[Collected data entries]
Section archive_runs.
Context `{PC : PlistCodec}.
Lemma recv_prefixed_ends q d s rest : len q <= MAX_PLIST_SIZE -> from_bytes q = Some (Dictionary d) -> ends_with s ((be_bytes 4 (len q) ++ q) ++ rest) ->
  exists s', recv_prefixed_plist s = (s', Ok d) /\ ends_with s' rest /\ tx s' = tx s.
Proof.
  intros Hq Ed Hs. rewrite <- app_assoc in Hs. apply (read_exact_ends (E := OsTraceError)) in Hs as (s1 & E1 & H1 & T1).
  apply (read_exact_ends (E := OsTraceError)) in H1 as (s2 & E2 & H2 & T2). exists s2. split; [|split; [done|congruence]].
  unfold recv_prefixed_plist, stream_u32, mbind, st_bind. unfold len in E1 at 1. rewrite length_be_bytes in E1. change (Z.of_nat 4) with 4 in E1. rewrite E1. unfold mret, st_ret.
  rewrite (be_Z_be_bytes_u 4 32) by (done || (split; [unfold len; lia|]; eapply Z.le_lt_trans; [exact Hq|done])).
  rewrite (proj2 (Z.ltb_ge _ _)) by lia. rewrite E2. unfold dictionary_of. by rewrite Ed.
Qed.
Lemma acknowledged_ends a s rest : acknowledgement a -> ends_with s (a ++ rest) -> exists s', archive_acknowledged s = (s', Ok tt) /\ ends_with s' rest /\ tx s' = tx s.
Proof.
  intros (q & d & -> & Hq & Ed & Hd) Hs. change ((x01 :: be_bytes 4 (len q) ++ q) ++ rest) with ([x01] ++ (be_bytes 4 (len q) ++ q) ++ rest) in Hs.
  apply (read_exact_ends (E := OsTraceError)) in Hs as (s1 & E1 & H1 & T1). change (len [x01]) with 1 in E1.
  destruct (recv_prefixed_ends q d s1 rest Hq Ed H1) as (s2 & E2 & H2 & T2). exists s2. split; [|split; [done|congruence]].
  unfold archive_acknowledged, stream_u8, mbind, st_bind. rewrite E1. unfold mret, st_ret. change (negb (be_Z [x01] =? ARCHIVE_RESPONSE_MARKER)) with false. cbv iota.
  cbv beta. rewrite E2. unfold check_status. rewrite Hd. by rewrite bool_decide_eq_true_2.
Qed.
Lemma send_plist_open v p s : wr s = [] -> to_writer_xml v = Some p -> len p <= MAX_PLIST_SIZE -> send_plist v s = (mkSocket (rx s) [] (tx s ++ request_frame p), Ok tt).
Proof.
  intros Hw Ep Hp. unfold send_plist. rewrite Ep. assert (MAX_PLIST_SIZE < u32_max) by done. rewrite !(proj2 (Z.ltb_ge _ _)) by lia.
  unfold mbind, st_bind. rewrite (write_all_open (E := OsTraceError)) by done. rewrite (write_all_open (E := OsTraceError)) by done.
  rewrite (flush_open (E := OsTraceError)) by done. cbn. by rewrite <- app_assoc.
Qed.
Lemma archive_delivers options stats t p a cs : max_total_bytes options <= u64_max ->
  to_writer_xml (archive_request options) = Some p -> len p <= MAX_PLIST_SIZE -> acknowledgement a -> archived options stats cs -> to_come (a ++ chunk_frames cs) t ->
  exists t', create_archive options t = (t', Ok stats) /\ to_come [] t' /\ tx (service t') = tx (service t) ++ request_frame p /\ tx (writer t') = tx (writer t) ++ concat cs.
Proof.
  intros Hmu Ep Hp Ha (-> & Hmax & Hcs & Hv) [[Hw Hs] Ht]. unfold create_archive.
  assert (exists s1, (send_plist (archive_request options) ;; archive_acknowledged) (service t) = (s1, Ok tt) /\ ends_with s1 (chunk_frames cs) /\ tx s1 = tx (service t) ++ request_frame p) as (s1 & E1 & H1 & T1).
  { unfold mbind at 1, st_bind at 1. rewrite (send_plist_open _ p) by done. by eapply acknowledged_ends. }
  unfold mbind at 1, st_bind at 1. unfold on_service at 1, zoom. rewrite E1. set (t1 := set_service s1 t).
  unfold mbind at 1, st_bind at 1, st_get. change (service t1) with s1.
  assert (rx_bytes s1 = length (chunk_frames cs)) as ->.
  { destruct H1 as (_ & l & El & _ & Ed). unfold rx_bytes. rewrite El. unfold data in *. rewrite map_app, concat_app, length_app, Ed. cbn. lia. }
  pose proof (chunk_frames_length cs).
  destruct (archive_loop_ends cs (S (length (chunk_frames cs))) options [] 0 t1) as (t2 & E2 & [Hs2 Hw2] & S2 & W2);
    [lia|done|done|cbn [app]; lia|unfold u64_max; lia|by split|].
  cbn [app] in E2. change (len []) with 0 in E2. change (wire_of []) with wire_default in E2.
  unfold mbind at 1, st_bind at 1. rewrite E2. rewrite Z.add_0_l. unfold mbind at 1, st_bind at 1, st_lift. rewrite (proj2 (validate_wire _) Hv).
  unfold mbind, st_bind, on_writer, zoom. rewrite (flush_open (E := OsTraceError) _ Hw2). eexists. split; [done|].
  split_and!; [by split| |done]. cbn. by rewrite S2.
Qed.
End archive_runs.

*TASK BRIEF*:
Give back all of the records exactly as they were provided above.

*SOLVED PROBLEM*:
Section archive_runs.
Context `{PC : PlistCodec}.
Lemma recv_prefixed_ends q d s rest : len q <= MAX_PLIST_SIZE -> from_bytes q = Some (Dictionary d) -> ends_with s ((be_bytes 4 (len q) ++ q) ++ rest) ->
  exists s', recv_prefixed_plist s = (s', Ok d) /\ ends_with s' rest /\ tx s' = tx s.
Proof.
  intros Hq Ed Hs. rewrite <- app_assoc in Hs. apply (read_exact_ends (E := OsTraceError)) in Hs as (s1 & E1 & H1 & T1).
  apply (read_exact_ends (E := OsTraceError)) in H1 as (s2 & E2 & H2 & T2). exists s2. split; [|split; [done|congruence]].
  unfold recv_prefixed_plist, stream_u32, mbind, st_bind. unfold len in E1 at 1. rewrite length_be_bytes in E1. change (Z.of_nat 4) with 4 in E1. rewrite E1. unfold mret, st_ret.
  rewrite (be_Z_be_bytes_u 4 32) by (done || (split; [unfold len; lia|]; eapply Z.le_lt_trans; [exact Hq|done])).
  rewrite (proj2 (Z.ltb_ge _ _)) by lia. rewrite E2. unfold dictionary_of. by rewrite Ed.
Qed.
Lemma acknowledged_ends a s rest : acknowledgement a -> ends_with s (a ++ rest) -> exists s', archive_acknowledged s = (s', Ok tt) /\ ends_with s' rest /\ tx s' = tx s.
Proof.
  intros (q & d & -> & Hq & Ed & Hd) Hs. change ((x01 :: be_bytes 4 (len q) ++ q) ++ rest) with ([x01] ++ (be_bytes 4 (len q) ++ q) ++ rest) in Hs.
  apply (read_exact_ends (E := OsTraceError)) in Hs as (s1 & E1 & H1 & T1). change (len [x01]) with 1 in E1.
  destruct (recv_prefixed_ends q d s1 rest Hq Ed H1) as (s2 & E2 & H2 & T2). exists s2. split; [|split; [done|congruence]].
  unfold archive_acknowledged, stream_u8, mbind, st_bind. rewrite E1. unfold mret, st_ret. change (negb (be_Z [x01] =? ARCHIVE_RESPONSE_MARKER)) with false. cbv iota.
  cbv beta. rewrite E2. unfold check_status. rewrite Hd. by rewrite bool_decide_eq_true_2.
Qed.
Lemma send_plist_open v p s : wr s = [] -> to_writer_xml v = Some p -> len p <= MAX_PLIST_SIZE -> send_plist v s = (mkSocket (rx s) [] (tx s ++ request_frame p), Ok tt).
Proof.
  intros Hw Ep Hp. unfold send_plist. rewrite Ep. assert (MAX_PLIST_SIZE < u32_max) by done. rewrite !(proj2 (Z.ltb_ge _ _)) by lia.
  unfold mbind, st_bind. rewrite (write_all_open (E := OsTraceError)) by done. rewrite (write_all_open (E := OsTraceError)) by done.
  rewrite (flush_open (E := OsTraceError)) by done. cbn. by rewrite <- app_assoc.
Qed.
Lemma archive_delivers options stats t p a cs : max_total_bytes options <= u64_max ->
  to_writer_xml (archive_request options) = Some p -> len p <= MAX_PLIST_SIZE -> acknowledgement a -> archived options stats cs -> to_come (a ++ chunk_frames cs) t ->
  exists t', create_archive options t = (t', Ok stats) /\ to_come [] t' /\ tx (service t') = tx (service t) ++ request_frame p /\ tx (writer t') = tx (writer t) ++ concat cs.
Proof.
  intros Hmu Ep Hp Ha (-> & Hmax & Hcs & Hv) [[Hw Hs] Ht]. unfold create_archive.
  assert (exists s1, (send_plist (archive_request options) ;; archive_acknowledged) (service t) = (s1, Ok tt) /\ ends_with s1 (chunk_frames cs) /\ tx s1 = tx (service t) ++ request_frame p) as (s1 & E1 & H1 & T1).
  { unfold mbind at 1, st_bind at 1. rewrite (send_plist_open _ p) by done. by eapply acknowledged_ends. }
  unfold mbind at 1, st_bind at 1. unfold on_service at 1, zoom. rewrite E1. set (t1 := set_service s1 t).
  unfold mbind at 1, st_bind at 1, st_get. change (service t1) with s1.
  assert (rx_bytes s1 = length (chunk_frames cs)) as ->.
  { destruct H1 as (_ & l & El & _ & Ed). unfold rx_bytes. rewrite El. unfold data in *. rewrite map_app, concat_app, length_app, Ed. cbn. lia. }
  pose proof (chunk_frames_length cs).
  destruct (archive_loop_ends cs (S (length (chunk_frames cs))) options [] 0 t1) as (t2 & E2 & [Hs2 Hw2] & S2 & W2);
    [lia|done|done|cbn [app]; lia|unfold u64_max; lia|by split|].
  cbn [app] in E2. change (len []) with 0 in E2. change (wire_of []) with wire_default in E2.
  unfold mbind at 1, st_bind at 1. rewrite E2. rewrite Z.add_0_l. unfold mbind at 1, st_bind at 1, st_lift. rewrite (proj2 (validate_wire _) Hv).
  unfold mbind, st_bind, on_writer, zoom. rewrite (flush_open (E := OsTraceError) _ Hw2). eexists. split; [done|].
  split_and!; [by split| |done]. cbn. by rewrite S2.
Qed.
End archive_runs.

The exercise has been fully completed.